Blood pressure is increased by both tea and coffee. Diabetes patients are more likely to have visceral fat, increasing their heart disease risk. Losing abdominal fat helps to stabilize blood pressure by relieving pressure on the heart.
Obesity increases the chance of developing the renal disease, essential hypertension, diabetes, and other illnesses, therefore it’s important to take any prescription medications seriously, monitor blood pressure levels, and incorporate nutrition and exercise into your daily routine for a healthier lifestyle.
Some obese people will have blood pressure readings below 140/90 mm Hg, the standard threshold for hypertension.
Water is the best beverage for maintaining healthy blood pressure because of this. Studies have indicated that adding minerals like calcium and magnesium to water will further help to lower blood pressure if you want to maximize the advantages. The American Heart Association claims that potassium reduces the effects of sodium and eases tension in the blood vessel walls. Consequently, consume foods high in potassium, such as avocado, cantaloupe, honeydew melon, fish, mushrooms, sweet potatoes, tomatoes, tuna, and beans.
Thus, we can say. BP and obesity are related.

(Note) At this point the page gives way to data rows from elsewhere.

Definition elapsed (s : SegmentState) : option Z :=
  match ss_first_pts s, ss_last_pts s with
  | Some first, Some last => if first <? last then Some (from_millis (last - first)) else None
  | _, _ => None
  end.

Definition segment_reset : SegmentState := mkSegState None None false.

(** ** The muxer *)

(** A frame given to the TS muxer: its stream, its 90 kHz time and its packet. *)
Record MuxFrame := mkFrame { mf_stream : nat; mf_ts : Z; mf_packet : EncodedPacket }.

(** [hms_ctx]: whether there is an output context. *)
Record HlsMuxerState := mkMuxer {
  hms_ctx : bool;
  hms_ts_buffer : list MuxFrame;
  hms_next_sequence : Z;
  hms_last_dts : Z;
}.

(** A write of the playlist file: done, refused before the file was opened, or
    failed with the first [n] bytes of the text in the truncated file. *)
Inductive playlist_write := PlaylistWritten | PlaylistUntouched | PlaylistCut (n : nat).

(** The outcomes of the calls outside the segmenter during one [process] or [close]. *)
Record HlsEnv := mkEnv {
  he_packet : bool;      (* to_av_packet *)
  he_write : bool;       (* write_frame *)
  he_trailer : bool;     (* write_trailer *)
  he_create : bool;      (* HlsOutputContext::create and write_header in rollover *)
  he_files : bool;       (* write_ts_file and stage_segment *)
  he_recreate : bool;    (* the same in recreate_muxer_ctx *)
  he_playlist : playlist_write;    (* write_playlist or write_final_playlist *)
}.

Definition env_ok : HlsEnv := mkEnv true true true true true true PlaylistWritten.

Record HlsSegmenter := mkSegmenter {
  hs_codec_index : Codec -> option nat;
  hs_segment_duration : Z;
  hs_muxer : HlsMuxerState;
  hs_segmenter : SegmentState;
  hs_playlist : PlaylistState;
  hs_workspace : SegmentWorkspace;
  hs_playlist_file : option string;
}.

Definition with_muxer (h : HlsSegmenter) (m : HlsMuxerState) : HlsSegmenter :=
  mkSegmenter (hs_codec_index h) (hs_segment_duration h) m (hs_segmenter h) (hs_playlist h)
              (hs_workspace h) (hs_playlist_file h).
Definition with_segmenter (h : HlsSegmenter) (s : SegmentState) : HlsSegmenter :=
  mkSegmenter (hs_codec_index h) (hs_segment_duration h) (hs_muxer h) s (hs_playlist h)
              (hs_workspace h) (hs_playlist_file h).
Definition with_playlist (h : HlsSegmenter) (pl : PlaylistState) (file : option string) : HlsSegmenter :=
  mkSegmenter (hs_codec_index h) (hs_segment_duration h) (hs_muxer h) (hs_segmenter h) pl
              (hs_workspace h) file.

(** The first stream of each codec, in collection order. *)
Fixpoint codec_stream_index (codecs : list Codec) (index : nat) (c : Codec) : option nat :=
  match codecs with
  | [] => None
  | c' :: codecs => if decide (c' = c) then Some index else codec_stream_index codecs (S index) c
  end.

Definition segmenter_new (codecs : list Codec) (cfg : SegmentConfig) (ws : SegmentWorkspace) : HlsSegmenter :=
  mkSegmenter (codec_stream_index codecs 0) (from_secs (sc_duration_secs cfg))
              (mkMuxer true [] 0 0) segment_reset (playlist_new cfg) ws None.

Inductive hls_error := ToAvPacket | NoContext | WriteFrame | WriteTrailer | CreateContext | SegmentFiles.

(** [write_packet]: on the path to the muxer the clock has already moved on when
    the write fails. *)
Definition write_packet (env : HlsEnv) (h : HlsSegmenter) (pkt : EncodedPacket) :
    result hls_error unit * HlsSegmenter :=
  if negb (he_packet env) then (Err ToAvPacket, h)
  else match hs_codec_index h (pk_codec pkt) with
       | None => (Ok tt, h)
       | Some muxer_idx =>
           let muxer := hs_muxer h in
           let orig_pts := default 0 ((fun pts => pts * 90) <$> pk_pts_ms pkt) in
           let next := Z.max orig_pts (hms_last_dts muxer + 1) in
           let moved buffer := with_muxer h (mkMuxer (hms_ctx muxer) buffer (hms_next_sequence muxer) next) in
           if negb (hms_ctx muxer) then (Err NoContext, moved (hms_ts_buffer muxer))
           else if negb (he_write env) then (Err WriteFrame, moved (hms_ts_buffer muxer))
           else (Ok tt, moved (hms_ts_buffer muxer ++ [mkFrame muxer_idx next pkt]))
       end.

(** [rollover]: the frames of the closed context, and the segment that names
    their file. *)
Definition rollover (env : HlsEnv) (h : HlsSegmenter) (duration : Z) :
    result hls_error (TsSegment * list MuxFrame) * HlsSegmenter :=
  let muxer := hs_muxer h in
  if hms_ctx muxer && negb (he_trailer env) then (Err WriteTrailer, h)
  else
    let seq := hms_next_sequence muxer in
    let ts_data := hms_ts_buffer muxer in
    if negb (he_create env)
    then (Err CreateContext, with_muxer h (mkMuxer (hms_ctx muxer) [] (seq + 1) (hms_last_dts muxer)))
    else
      let h := with_muxer h (mkMuxer true [] (seq + 1) 0) in
      if negb (he_files env) then (Err SegmentFiles, h)
      else
        let filename := segment_filename seq in
        (Ok (mkSegment (path_join (ws_upload_dir (hs_workspace h)) filename) filename seq duration false,
             ts_data), h).

Definition reset_after_write_error (env : HlsEnv) (h : HlsSegmenter) : HlsSegmenter :=
  let h := with_segmenter h segment_reset in
  with_muxer h (mkMuxer (he_recreate env) [] (hms_next_sequence (hs_muxer h)) 0).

The sixth most important determinant in the overall burden of disease in the world is excess body weight. The body mass index (BMI), which has been used to quantify obesity, is known to be biologically linked to hypertension and can be decreased through weight loss.
Body mass index (BMI) values over 30 are considered obese, which is a significant risk factor for high blood pressure. According to demographic research, obesity carries a risk of at least two-thirds of the prevalence of hypertension.

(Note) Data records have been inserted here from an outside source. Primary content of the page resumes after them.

(** A write refines the one on frames; it breaks nothing, and after a failure the
    context can still be dropped. *)
Lemma write_packet_refines env h m pkt : mem_ok m ->
  let '(r, m') := mem_write_packet env (hs_codec_index h) m pkt in
  write_packet (me_env env) (with_muxer h (abs m)) pkt = (r, with_muxer h (abs m'))
  /\ mx_misuse m' = 0%nat
  /\ match r with Ok _ => mem_ok m' | Err _ => forall c, mx_ctx m' = Some c -> tc_phase c = CtxOpen end.
Proof.
  intros [Hm Hc]. unfold mem_write_packet, write_packet. destruct (he_packet (me_env env)); cbn [negb].
  2: { split_and!; [done|done|]. intros c E. rewrite E in Hc. apply Hc. }
  cbn [hs_codec_index with_muxer hs_muxer]. destruct (hs_codec_index h (pk_codec pkt)) as [idx|]; [|done].
  destruct m as [[c|] buffer seq dts mis]; cbn in *.
  - destruct Hc as (Hp & Hh & Hb). unfold write_frame, misused. rewrite decide_True by done.
    destruct (he_write (me_env env)); cbn.
    + split; [done|]. split; [lia|]. split; [cbn; lia|]. cbn. split_and!; [done|done|].
      rewrite avio_write_app, Hb. unfold written. by rewrite frames_out_snoc, <- app_assoc.
    + split_and!; [done|lia|]. by intros c' [= <-].
  - split_and!; [done|done|]. by intros c E.
Qed.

Obesity is typically defined by an increase in the quantity or size of fat cells in the body. It may be brought on by:
- The quantity and variety of meals you consume.

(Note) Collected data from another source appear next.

(** ** Frame rates as fractions *)

Lemma gcd_loop_gcd fuel : forall a b, 0 <= a -> 0 <= b < Z.of_nat fuel -> gcd_loop fuel a b = Z.gcd a b.
Proof.
  induction fuel as [|fuel IH]; intros a b Ha Hb; [lia|]. cbn [gcd_loop].
  destruct (Z.eqb_spec b 0) as [->|Hne].
  - rewrite Z.gcd_0_r. lia.
  - assert (0 <= Z.rem a b < b) as Hr by (apply Z.rem_bound_pos; lia). rewrite IH by lia.
    rewrite Z.rem_mod_nonneg by lia. rewrite Z.gcd_comm, Z.gcd_mod by lia. apply Z.gcd_comm.
Qed.

Lemma rate_numerator_pos fps : 1 <= rate_numerator fps <= i64_max.
Proof.
  unfold rate_numerator, saturate, round_max_1, i64_max.
  destruct (f64_mul fps (f64_of_Z 1000)) as [s|[]| |[] m e]; lia.
Qed.

(** The frame rate given to the encoder is the configured one rounded to
    thousandths, at least 1/1000, as a fraction in lowest terms with a
    denominator of at most 1000 (for rates a 32-bit numerator can hold). *)
Theorem fps_to_rational_reduced fps :
  rate_numerator fps <= i32_max ->
  let '(n, d) := fps_to_rational fps in
  n * 1000 = rate_numerator fps * d /\ 1 <= n /\ 1 <= d <= 1000 /\ Z.gcd n d = 1.
Proof.
  intros Hmax. pose proof (rate_numerator_pos fps) as Hnum. unfold fps_to_rational.
  set (num := rate_numerator fps) in *. unfold i32_max in Hmax.
  rewrite gcd_loop_gcd by lia. set (g := Z.gcd num 1000).
  assert (0 < g) as Hg by (pose proof (Z.gcd_nonneg num 1000);
    assert (g <> 0) by (intros E; apply Z.gcd_eq_0_l in E; lia); lia).
  destruct (Z.gcd_divide_l num 1000) as [n Hn], (Z.gcd_divide_r num 1000) as [d Hd].
  fold g in Hn, Hd.
  assert (num ÷ g = n) as -> by (rewrite Hn; apply Z.quot_mul; lia).
  assert (1000 ÷ g = d) as -> by (rewrite Hd; apply Z.quot_mul; lia).
  assert (1 <= n <= num) by nia. assert (1 <= d <= 1000) by nia.
  assert (forall z, 0 <= z < 2 ^ 31 -> wrap_i32 z = z) as Hw.
  { intros z Hz. unfold wrap_i32. rewrite Z.mod_small by lia. lia. }
  rewrite !Hw by lia. split_and!; try lia; [nia|].
  assert (g * Z.gcd n d = g * 1) as Hgg; [|nia].
  rewrite Z.mul_1_r, <- Z.gcd_mul_mono_l_nonneg by lia. rewrite (Z.mul_comm g n), (Z.mul_comm g d), <- Hn, <- Hd.
  done.
Qed.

- The volume of exercise you get.
- Your ancestry.
- A look into your ancestry.
- The quantity and quality of your sleep.
- wearing an inappropriate or unsupported bra; a lack of female hormones
- Several pregnancies
- Breastfeeding
Your arteries are put under a lot of stress when you have excess body weight because your heart needs to work significantly harder to pump blood throughout your body. The blood pressure increases as a result of the increased arterial stress. Normal blood pressure is seen as being 120/80 mm Hg.
Obesity and Blood Pressure Effects on Kidney
Your kidneys experience stress from obesity, which ultimately increases the burden on your heart. The little blood vessels in your kidney are under additional pressure when you have high blood pressure and are overweight, which harms the organ. It becomes more difficult for your kidneys to filter your blood to remove waste and fluids when the walls of the vessels thicken. This reduces blood flow. Your heart needs to work significantly harder when your kidneys are unable to flush out extra fluid. As a result, the blood pressure keeps rising as this vicious cycle continues.
Treatment approach for obese adults with high blood pressure
By losing weight and other dietary and lifestyle changes, it is quite likely that blood pressure will be reversed or managed.
Dietary Modifications:
- Keep clear of high-calorie foods including fast food, fried foods, sweets, desserts, ice cream, and pastries.
- Because salt attracts water, eating too much of it can also make your blood pressure go up.
- Your blood vessels will retain more fluid when your blood salt levels rise, which will raise blood vessel pressure. limiting consumption of foods that are salty or rich in sodium, such as papads, pickles, chips, processed foods, French fries, restaurant cuisine, canned goods, etc. Adults are advised by the American Heart Association to limit their daily sodium intake to 1500 mg.
- All packaged foods should have nutritional labels that you should read to check for sodium content, added salt, preservatives, and monosodium.
- Consuming a caloric deficit diet of 1100–1200 calories per day, which is low in fat, high in protein, and moderate in complex carbs
- Consuming no more than 2 servings of fresh fruit each day and 4–5 servings of vegetables; • Refraining from consuming alcohol.